A staggering 800 million people use ChatGPT on a weekly basis, according to parent company OpenAI.
And a September 2025 report by the company shows they turn to the chatbot for many reasons — like translation, programming, data analysis, recipes and chit chat.
While many of the bot’s uses are fairly mundane, some experts have noticed people turning to ChatGPT for advice on sensitive issues, like therapy.
That’s not a great idea says therapist, psychologist and researcher Vaile Wright.
“These bots basically tell people exactly what they want to hear,” Wright said on a recent episode of podcast “Speaking of Psychology.”
“So if you are a person that, in that particular moment, is struggling and is typing in potential harmful or unhealthy behaviors and thoughts, these types of chatbots are built to reinforce those harmful thoughts and behaviors.”
In many cases, it’s incorrectly applying the law.
Jackie Combs
Divorce attorney, Blank Rome
Jackie Combs, family and divorce attorney at Blank Rome, has noticed her clients going to the bot for help with sensitive issues as well. Combs represents high-net-worth clients like model Emily Ratajkowski.
“One of the things that I am seeing with a lot of younger generation, millennials and Gen Z particularly,” she says, “is they are turning to ChatGPT for legal advice.”
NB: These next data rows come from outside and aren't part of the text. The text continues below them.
Definition _normalize_rating (rating : pystr) : option Q :=
  match search false rating_token rating with
  | Some m =>
      match py_float (default [] (group_of 1 m)) with
      | Some rating_value =>
          let rating_value :=
            if float_ltb (Finite 5) rating_value then float_div rating_value 20
            else if float_leb rating_value (Finite 1) then float_mul rating_value 5
            else rating_value in
          Some (py_max 1 (py_min_float 5 rating_value))
      | None => None     (* except: pass *)
      end
  | None => None
  end.

(** The first pattern of the list that is found in the text, with the
    captures of its match. *)
Fixpoint first_search (ic : bool) (patterns : list regex) (text : pystr)
    : option (regex * caps) :=
  match patterns with
  | [] => None
  | pattern :: rest =>
      match search ic pattern text with
      | Some m => Some (pattern, m)
      | None => first_search ic rest text
      end
  end.

(** [[A-Z][a-z]+\s+[A-Z][a-z]+] *)
Definition two_names : regex :=
  rseq [RSet (CRange (chr "A") (chr "Z")); plus (CRange (chr "a") (chr "z"));
        plus CSpace;
        RSet (CRange (chr "A") (chr "Z")); plus (CRange (chr "a") (chr "z"))].

Definition name_patterns : list regex :=
  [ (* by\s+([A-Z][a-z]+\s+[A-Z][a-z]+) *)
    rseq [lit "by"; plus CSpace; RGroup 1 two_names];
    (* -\s*([A-Z][a-z]+\s+[A-Z][a-z]+) *)
    rseq [lit "-"; star CSpace; RGroup 1 two_names];
    (* ([A-Z][a-z]+\s+[A-Z][a-z]+)\s*said *)
    rseq [RGroup 1 two_names; star CSpace; lit "said"] ].

Definition _extract_reviewer_name (review_text : pystr) : option pystr :=
  match first_search false name_patterns review_text with
  | Some (_, m) => group_of 1 m
  | None => None
  end.

Definition months : list string :=
  ["January"; "February"; "March"; "April"; "May"; "June"; "July";
   "August"; "September"; "October"; "November"; "December"]%string.

Definition month : regex := ralt (lit <$> months).

(** [\d{n}] *)
Definition digits (n : nat) : regex := RRep true n (Some n) CDigit.

Definition date_patterns : list regex :=
  [ (* (\d{1,2}/\d{1,2}/\d{4}) *)
    RGroup 1 (rseq [between 1 2 CDigit; lit "/"; between 1 2 CDigit;
                    lit "/"; digits 4]);
    (* (\d{1,2}-\d{1,2}-\d{4}) *)
    RGroup 1 (rseq [between 1 2 CDigit; lit "-"; between 1 2 CDigit;
                    lit "-"; digits 4]);
    (* (January|...|December)\s+\d{1,2},?\s+\d{4} *)
    rseq [RGroup 1 month; plus CSpace; between 1 2 CDigit;
          ROpt (RSet (CLit (chr ","))); plus CSpace; digits 4];
    (* (\d{1,2}\s+(January|...|December)\s+\d{4}) *)
    RGroup 1 (rseq [between 1 2 CDigit; plus CSpace; RGroup 2 month;
                    plus CSpace; digits 4]) ].

Definition _extract_review_date (review_text : pystr) : option pystr :=
  match first_search true date_patterns review_text with
  | Some (_, m) => group_of 1 m
  | None => None
  end.

Definition review_indicators : list pystr :=
  py <$> ["great"; "good"; "bad"; "excellent"; "poor"; "love"; "hate";
          "recommend"; "quality"; "price"; "service"; "delivery";
          "package"; "product"; "item"; "worked"; "didn't work"]%string.

Definition indicator_count (text : pystr) : nat :=
  let text_lower := lower text in
  length (filter (fun indicator => Is_true (contains indicator text_lower))
                 review_indicators).

Definition word_count (text : pystr) : nat := length (split_ws text).

Definition _is_likely_review (text : pystr) : bool :=
  ((2 <=? indicator_count text)%nat && (10 <=? word_count text)%nat) ||
  ((1 <=? indicator_count text)%nat && (20 <=? word_count text)%nat).

End Firecrawl.
Export Firecrawl.

(** *** The review segmenter *)

Module Segmenter.

(** The loop state of [extract_reviews_from_content].  [current_rating] is
    [None] until a rating marker has been seen. *)
Record seg_state : Type := SegState {
  reviews : list (gmap string pyval);
  current_review : pystr;
  current_rating : option pystr
}.

Definition make_review (current_review current_rating source_url : pystr)
    : gmap string pyval :=
  {[ "review_text" := VStr (strip current_review);
     "rating" := of_opt_num (_normalize_rating current_rating);
     "reviewer_name" := of_opt_str (_extract_reviewer_name current_review);
     "review_date" := of_opt_str (_extract_review_date current_review);
     "source_url" := VStr source_url ]}%string.

(** [if current_review and current_rating: reviews.append({...})] *)
Definition flush (source_url : pystr) (st : seg_state) : list (gmap string pyval) :=
  match current_rating st with
  | Some rating =>
      if truthy (current_review st) && truthy rating
      then reviews st ++ [make_review (current_review st) rating source_url]
      else reviews st
  | None => reviews st
  end.

(** One iteration of the loop over the lines. *)
Definition scan_line (source_url : pystr) (st : seg_state) (line : pystr)
    : seg_state :=
  let line := strip line in
  if negb (truthy line) || (length line <? 10)%nat then st
  else
    match first_search true review_patterns line with
    | Some (pattern, rating_match) =>
        {| reviews := flush source_url st;
           current_rating := group_of 1 rating_match;
           current_review :=
             if (1 <? ngroups pattern)%nat
             then default [] (group_of 2 rating_match)
             else line |}
    | None =>
        if truthy (current_review st) then
          {| reviews := reviews st;
             current_review := current_review st ++ py " " ++ line;
             current_rating := current_rating st |}
        else if _is_likely_review line then
          {| reviews := reviews st;
             current_review := line;
             current_rating := current_rating st |}
        else st
    end.

Definition initial : seg_state :=
  {| reviews := []; current_review := []; current_rating := None |}.

(** The loop over an already split page. *)
Definition extract_reviews_from_lines (lines : list pystr) (source_url : pystr)
    : list (gmap string pyval) :=
  flush source_url (foldl (scan_line source_url) initial lines).

Definition extract_reviews_from_content (content source_url : pystr)
    : list (gmap string pyval) :=
  extract_reviews_from_lines (split_on 10 content) source_url.

(** What every record built by the segmenter looks like: the five fields
    of the source, a trimmed text, a rating that is absent or lies
    between 1 and 5, and the address of the page. *)
Definition segmenter_record (source_url : pystr) (r : gmap string pyval) : Prop :=
  dom r = ({[ "review_text"; "rating"; "reviewer_name"; "review_date";
              "source_url" ]} : gset string)%string /\
  (exists t, r !! "review_text"%string = Some (VStr t) /\ strip t = t) /\
  (r !! "rating"%string = Some VNone \/
   exists q, r !! "rating"%string = Some (VNum q) /\ (1 <= q)%Q /\ (q <= 5)%Q) /\
  r !! "source_url"%string = Some (VStr source_url).

End Segmenter.
Export Segmenter.

(** *** The deduplicator *)

Module Dedup.

(** [v.strip()]: only a [str] has the method. *)
Definition py_strip (v : pyval) : result pystr :=
  match v with
  | VStr s => Ok (strip s)
  | _ => Raise AttributeError
  end.

(** The prefix key: [review_text[:100].lower()]. *)
Definition text_key (review_text : pystr) : pystr := lower (take 100 review_text).

(** [review.get('review_text', '').strip()] *)
Definition trimmed_text (review : gmap string pyval) : result pystr :=
  py_strip (py_get review "review_text" (VStr [])).


(** The loop that closes [get_product_reviews]; [unique_reviews] and
    [seen_texts] are its two accumulators. *)
Fixpoint dedup_loop (all_reviews unique_reviews : list (gmap string pyval))
    (seen_texts : gset (list N)) : result (list (gmap string pyval)) :=
  match all_reviews with
  | [] => Ok unique_reviews
  | review :: rest =>
      review_text ← trimmed_text review;
      if truthy review_text && (20 <? length review_text)%nat then
        if decide (text_key review_text ∈ seen_texts)
        then dedup_loop rest unique_reviews seen_texts
        else dedup_loop rest (unique_reviews ++ [review])
                        ({[text_key review_text]} ∪ seen_texts)
      else dedup_loop rest unique_reviews seen_texts
  end.

(** A record passes the length filter and has the prefix key [k]. *)
Definition eligible (review : gmap string pyval) (k : pystr) : Prop :=
  exists t, trimmed_text review = Ok t /\ (20 < length t)%nat /\ k = text_key t.

Definition deduplicate (all_reviews : list (gmap string pyval))
    : result (list (gmap string pyval)) :=
  dedup_loop all_reviews [] ∅.

Section GetProductReviews.
(** The search and scrape calls go to the network; a scrape that
    succeeds yields the page's markdown. *)
Variable search_reviews : pystr -> nat -> list pystr.
Variable scrape_reviews : pystr -> option pystr.

Definition scrape_page (url : pystr) : list (gmap string pyval) :=
  match scrape_reviews url with
  | Some content => extract_reviews_from_content content url
  | None => []
  end.

Definition get_product_reviews (product_url : pystr) (max_pages : nat)
    : result (list (gmap string pyval)) :=
  let review_urls := search_reviews product_url max_pages in
  let all_reviews :=
    match review_urls with
    | [] => scrape_page product_url
    | _ => take max_pages review_urls ≫= scrape_page
    end in
  deduplicate all_reviews.
End GetProductReviews.

End Dedup.
Export Dedup.

(** ** review_analyzer.py *)

Module Analyzer.

Local Open Scope Q_scope.

(** The dictionary returned by [analyze_reviews]. *)
Record analysis : Type := Analysis {
  total_reviews : nat;
  average_rating : Q;
  sentiment_distribution : gmap string Q;
  key_insights : list pystr;
  pros : list pystr;
  cons : list pystr;
  rating_summary : gmap string Q;
  recommendations : list pystr
}.

Definition of_nat (n : nat) : Q := inject_Z (Z.of_nat n).
(** * Automatic background-people removal: scoring, separation, inpainting
      selection and the retrying orchestrator.

    Shallow embedding of
      - [foreground-separation.ts]  (scoring engine, separator, mask generator),
      - [person-detection.ts]       (the two detection adapters),
      - [background-inpainting.ts]  (back-ends, model selector, prompt helper),
      - [auto-person-removal.ts]    (pipeline and retry wrapper).

    JavaScript numbers that carry geometry (pixels, ratios, scores) are
    modelled as real numbers: [Math.sqrt], [Math.exp], [Math.pow], [Math.min]
    and [Math.max] are [sqrt], [exp], [pow], [Rmin] and [Rmax].  This is
    exact arithmetic: nothing rounds, overflows or becomes NaN.  The scoring
    engine and the separator are given a second time on binary64 numbers
    (module [Binary64]), to evaluate the code where overflow and NaN decide
    the result.  The two counts a caller passes in are rational numbers, which
    covers every finite JavaScript number: targetForegroundCount, since
    [Array.prototype.slice] accepts and truncates a fractional or negative
    count, and maxRetries, since the loop compares the attempt with it by
    [<=] and by [===] and a fractional budget answers the two differently.
    The counts the code itself produces and the milliseconds (attempt, delay,
    processingTime, the detail counters) are integers in [Z].
    Remote calls, the clock, [console.log] of the attempt line and
    [setTimeout] are effects on an explicit world: the trace of events so
    far, answered by an environment of external services. *)

From Stdlib Require Import Reals Lra Lia ZArith List String Ascii Bool.
From Stdlib Require Import Permutation DecimalString DecimalNat Sorted.
From Stdlib Require Import QArith Qround Qminmax.
From Stdlib Require PrimFloat FloatOps FloatAxioms SpecFloat.
Import ListNotations.

(* A decimal literal of a binary64 number denotes, as in JavaScript, the
   nearest binary64 value. *)
Set Warnings "-inexact-float".

Local Open Scope R_scope.

(** ** Data model ([person-detection.ts]) *)

(** [bbox: [number, number, number, number]] is [x, y, width, height]. *)
Record BBox := mkBBox {
  bx : R;
  by_ : R;
  bw : R;
  bh : R
}.

Record PersonMask := mkPersonMask {
  id : string;
  mask : string;
  bbox : BBox;
  confidence : R;
  centerPoint : R * R;
  area : R
}.

Record DetectionResult := mkDetectionResult {
  masks : list PersonMask;
  imageWidth : R;
  imageHeight : R
}.

(** ** Foreground scoring engine ([foreground-separation.ts]) *)

Record Factors := mkFactors {
  position : R;
  size : R;
  clarity : R;
  centrality : R;
  orientation : R
}.

Record ForegroundScore := mkForegroundScore {
  personId : string;
  score : R;
  factors : Factors
}.

Module Weights.
Definition position : R := 0.30.
Definition size : R := 0.25.
Definition centrality : R := 0.20.
Definition orientation : R := 0.15.
Definition clarity : R := 0.10.
End Weights.

Definition calculatePositionScore (person : PersonMask) (imageWidth imageHeight : R) : R :=
  let '(mkBBox x y w h) := bbox person in
  let centerX := x + w / 2 in
  let centerY := y + h / 2 in
  let imageCenterX := imageWidth / 2 in
  let imageCenterY := imageHeight / 2 in
  let distance := sqrt ((centerX - imageCenterX) ^ 2 + (centerY - imageCenterY) ^ 2) in
  let maxDistance := sqrt ((imageWidth / 2) ^ 2 + (imageHeight / 2) ^ 2) in
  let normalizedDistance := distance / maxDistance in
  Rmax 0 (100 * exp (-3 * normalizedDistance)).

Definition calculateSizeScore (person : PersonMask) (imageWidth imageHeight : R) : R :=
  let '(mkBBox x y w h) := bbox person in
  let personArea := w * h in
  let imageArea := imageWidth * imageHeight in
  let areaRatio := personArea / imageArea in
  let minOptimalRatio := 0.05 in
  let maxOptimalRatio := 0.40 in
  if Rlt_dec areaRatio minOptimalRatio then
    (areaRatio / minOptimalRatio) * 60
  else if Rgt_dec areaRatio maxOptimalRatio then
    let excessRatio := (areaRatio - maxOptimalRatio) / (0.8 - maxOptimalRatio) in
    Rmax 20 (100 * (1 - excessRatio))
  else
    100.

Definition calculateCentralityScore (person : PersonMask) (imageWidth imageHeight : R) : R :=
  let '(centerX, centerY) := centerPoint person in
  let imageCenterX := imageWidth / 2 in
  let imageCenterY := imageHeight / 2 in
  let distance := sqrt ((centerX - imageCenterX) ^ 2 + (centerY - imageCenterY) ^ 2) in
  let maxDistance := sqrt ((imageWidth / 2) ^ 2 + (imageHeight / 2) ^ 2) in
  let normalizedDistance := distance / maxDistance in
  Rmax 0 (100 * exp (-2 * normalizedDistance ^ 2)).

Definition calculateOrientationScore (person : PersonMask) (imageWidth imageHeight : R) : R :=
  let '(mkBBox x y w h) := bbox person in
  let centerX := x + w / 2 in
  let centerY := y + h / 2 in
  let isInForegroundArea := if Rgt_dec centerY (imageHeight * 0.3) then true else false in
  let isInCenterHorizontal :=
    (if Rgt_dec centerX (imageWidth * 0.2) then true else false)
    && (if Rlt_dec centerX (imageWidth * 0.8) then true else false) in
  let score0 := 50 in
  let score1 := if isInForegroundArea then score0 + 30 else score0 in
  let score2 := if isInCenterHorizontal then score1 + 20 else score1 in
  Rmin 100 score2.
It’s something Combs advises against.
While she doesn’t know which websites ChatGPT culls it’s information from, when clients send her the bot’s legal analyses, she sees that they’re not always accurate.
ChatGPT does not take into account “the complex nature that is different to everybody’s case,” she says. “And in many cases, it’s incorrectly applying the law.”
With decisions as high stakes as divorce, you don’t want to risk taking advice from a machine that can lead you astray.
ChatGPT “is not a substitute for the years of experience that an attorney can provide,” Combs says.
If you need to get legal advice, “always consult with an attorney,” she says.